Esponenti del Pd e del M5s hanno sollevato il caso di presunte “interferenze” di Meta nel dibattito politico italiano. Le anticipazioni di un’inchiesta di Report andata in onda ieri, rilanciate anche da alcune testate, parlano di una possibile alterazione della visibilità dei contenuti durante le campagne elettorali del 2022 e del 2024, con una penalizzazione dei partiti più istituzionali e un aumento anomalo della presenza online di forze e figure considerate antieuropee. Da qui la richiesta di fare piena luce sul funzionamento degli algoritmi (sigh), fino alla proposta di istituire una commissione parlamentare d’inchiesta e di rafforzare la regolazione della cosiddetta “sfera pubblica digitale”.
Il punto è che qui si scambia un fenomeno strutturale dei social per un complotto. Chi oggi grida alle “interferenze” di Meta dimostra, più che altro, una profonda ignoranza di come funziona l’ecosistema digitale. Gli algoritmi non premiano una parte politica per scelta ideologica: premiano ciò che funziona per l’algoritmo e per gli utenti. E ciò che funziona sono contenuti più semplici, più diretti, più emotivi, più adatti al linguaggio delle piattaforme e meglio declinati nei format adeguati ai social (video e meme su tutti). Non è un caso che gli stessi contenuti vadano virali anche sulle piattaforme non di proprietà di Meta come Tiktok, X e Youtube.
I dati lo dimostrano da anni: contenuti di taglio non istituzionale, spesso anche molto distanti tra loro (quindi di qualsiasi posizionamento), sono sistematicamente più virali. Non è una novità, non è un’anomalia, è esattamente come funzionano i social. Lo si è visto chiaramente, per esempio, anche durante la campagna referendaria: i contenuti più performanti sono stati quelli che hanno rispettato questi requisiti sia a favore del sì che del no, non certo in base alla provenienza di destra o di sinistra di chi ha pubblicato. Basta guardare anche ai numeri dei profili di area progressista o di sinistra: quando usano linguaggi nativi delle piattaforme, diventano virali quanto e più degli altri. Ci sono centinaia di esempi che smontano completamente questa tesi delle interferenze. Per rendersene conto è sufficiente osservare i picchi di viralità raggiunti dai contenuti pro-Pal.
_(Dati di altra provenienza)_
(** What the masters listing does with the gateway's answer. *)
Lemma list_masters_run (city : option string) (limit : Z) (st : store) :
  list_masters city limit st
  = let flt := filter_on "city" city in
    if connected st then
      (match mapM _serialize_master
               (take (Z.to_nat limit)
                  (filter (λ d, matches flt d) (collection st "master"))) with
       | Ok outs => Ok outs
       | Err e => Err (InternalError e)
       end,
       log (Find "master" flt limit) None st)
    else
      (Err (InternalError StoreUnavailable),
       log (Find "master" flt limit) (Some StoreUnavailable) st).
Proof.
  unfold list_masters, try_500. rewrite bind_run. unfold get_documents.
  destruct (connected st); simpl; [|done].
  unfold lift. by destruct (mapM _ _).
Qed.

Lemma emits_serve (r : request) : emits limit_in_range (serve r).
Proof.
  destruct r as [|q|body| |body|q]; simpl.
  - by apply emits_nothing.
  - intros st. unfold validated.
    destruct (masters_query q) as [p|] eqn:Hq; [|by apply emits_nothing].
    apply listing_query_Ok in Hq as [_ Hl].
    apply emits_respond, emits_try_500, emits_bind.
    + apply emits_get_documents. left. split; [done|].
      apply limit_param_Some in Hl as [[_ ->]|(v & _ & _ & ?)]; lia.
    + intros docs. by apply emits_nothing.
  - intros st. unfold validated_body.
    destruct (Master.validate body) as [m|fields];
      [|destruct (renders body fields); by apply emits_nothing].
    by apply emits_respond, emits_try_500, emits_create_document.
  - apply emits_respond. intros st. unfold seed_demo_data.
    destruct (mapM _ seed_sample) as [sample|e]; [|by apply emits_nothing].
    apply emits_try_500, emits_bind.
    + apply emits_mapM. intros m. by apply emits_create_document.
    + intros ids. by apply emits_nothing.
  - intros st. unfold validated_body.
    destruct (BookingRequest.validate body) as [req|fields];
      [|destruct (renders body fields); by apply emits_nothing].
    apply emits_respond, emits_try_500.
    apply emits_bind; [by apply emits_nothing|]. intros client.
    apply emits_bind; [by apply emits_create_document|]. intros client_id.
    apply emits_bind; [by apply emits_nothing|]. intros booking.
    apply emits_bind; [by apply emits_create_document|]. intros booking_id.
    by apply emits_nothing.
  - intros st. unfold validated.
    destruct (bookings_query q) as [p|] eqn:Hq; [|by apply emits_nothing].
    apply listing_query_Ok in Hq as [_ Hl].
    apply emits_respond, emits_try_500, emits_bind.
    + apply emits_get_documents. right. split; [done|].
      apply limit_param_Some in Hl as [[_ ->]|(v & _ & _ & ?)]; lia.
    + intros docs. by apply emits_nothing.
Qed.

Lemma new_calls_of (r : request) (st : store) (new : list (call * option exn)) :
  oplog (serve r st).2 = oplog st ++ new → new_calls r st = new.
Proof. intros Hlog. unfold new_calls. by rewrite Hlog, drop_app_length. Qed.
End request_facts.

(** ** Connectivity is settled once *)

Lemma keeps_connected_create (b : bool) (kind : string) (record : doc) :
  keeps (λ st, connected st = b) (create_document kind record).
Proof.
  intros st <-. unfold create_document.
  destruct (connected st) eqn:Hc; simpl; [|done].
  by destruct (write_plan st) as [|[] plan].
Qed.

Lemma keeps_connected_get (b : bool) (kind : string) (flt : doc) (limit : Z) :
  keeps (λ st, connected st = b) (get_documents kind flt limit).
Proof.
  intros st <-. unfold get_documents. by destruct (connected st) eqn:Hc.
Qed.

Section listing_facts.
Context `{Runtime}.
La differenza non la fa la parte da cui stai, ma come comunichi. Il problema, quindi, non è che qualcuno venga “oscurato”. Il problema è che qualcuno non ha ancora capito come si comunica nel 2026 e urla al complotto. C’è poi un altro elemento che viene confuso ad arte. Anche ammesso, ed è un tema su cui infatti si è già espresso il Garante, che Meta abbia gestito o conservato alcuni dati in modo non conforme, questo non ha nulla a che vedere con il funzionamento degli algoritmi che determinano la visibilità dei contenuti. Sono due piani completamente diversi, che vengono sovrapposti per costruire una polemica politica. Ma mettere insieme raccolta dei dati e dinamiche di viralità non spiega nulla: serve solo a evocare un sospetto, che, come abbiamo visto, è smentito dalle evidenze. Alla fine, dietro questa polemica, resta soprattutto un dato: si cerca negli algoritmi una spiegazione comoda per mascherare un’incapacità politica e comunicativa. Ma i social non alterano la realtà. La amplificano. E se un messaggio non passa, molto spesso il problema non è la piattaforma. È il messaggio.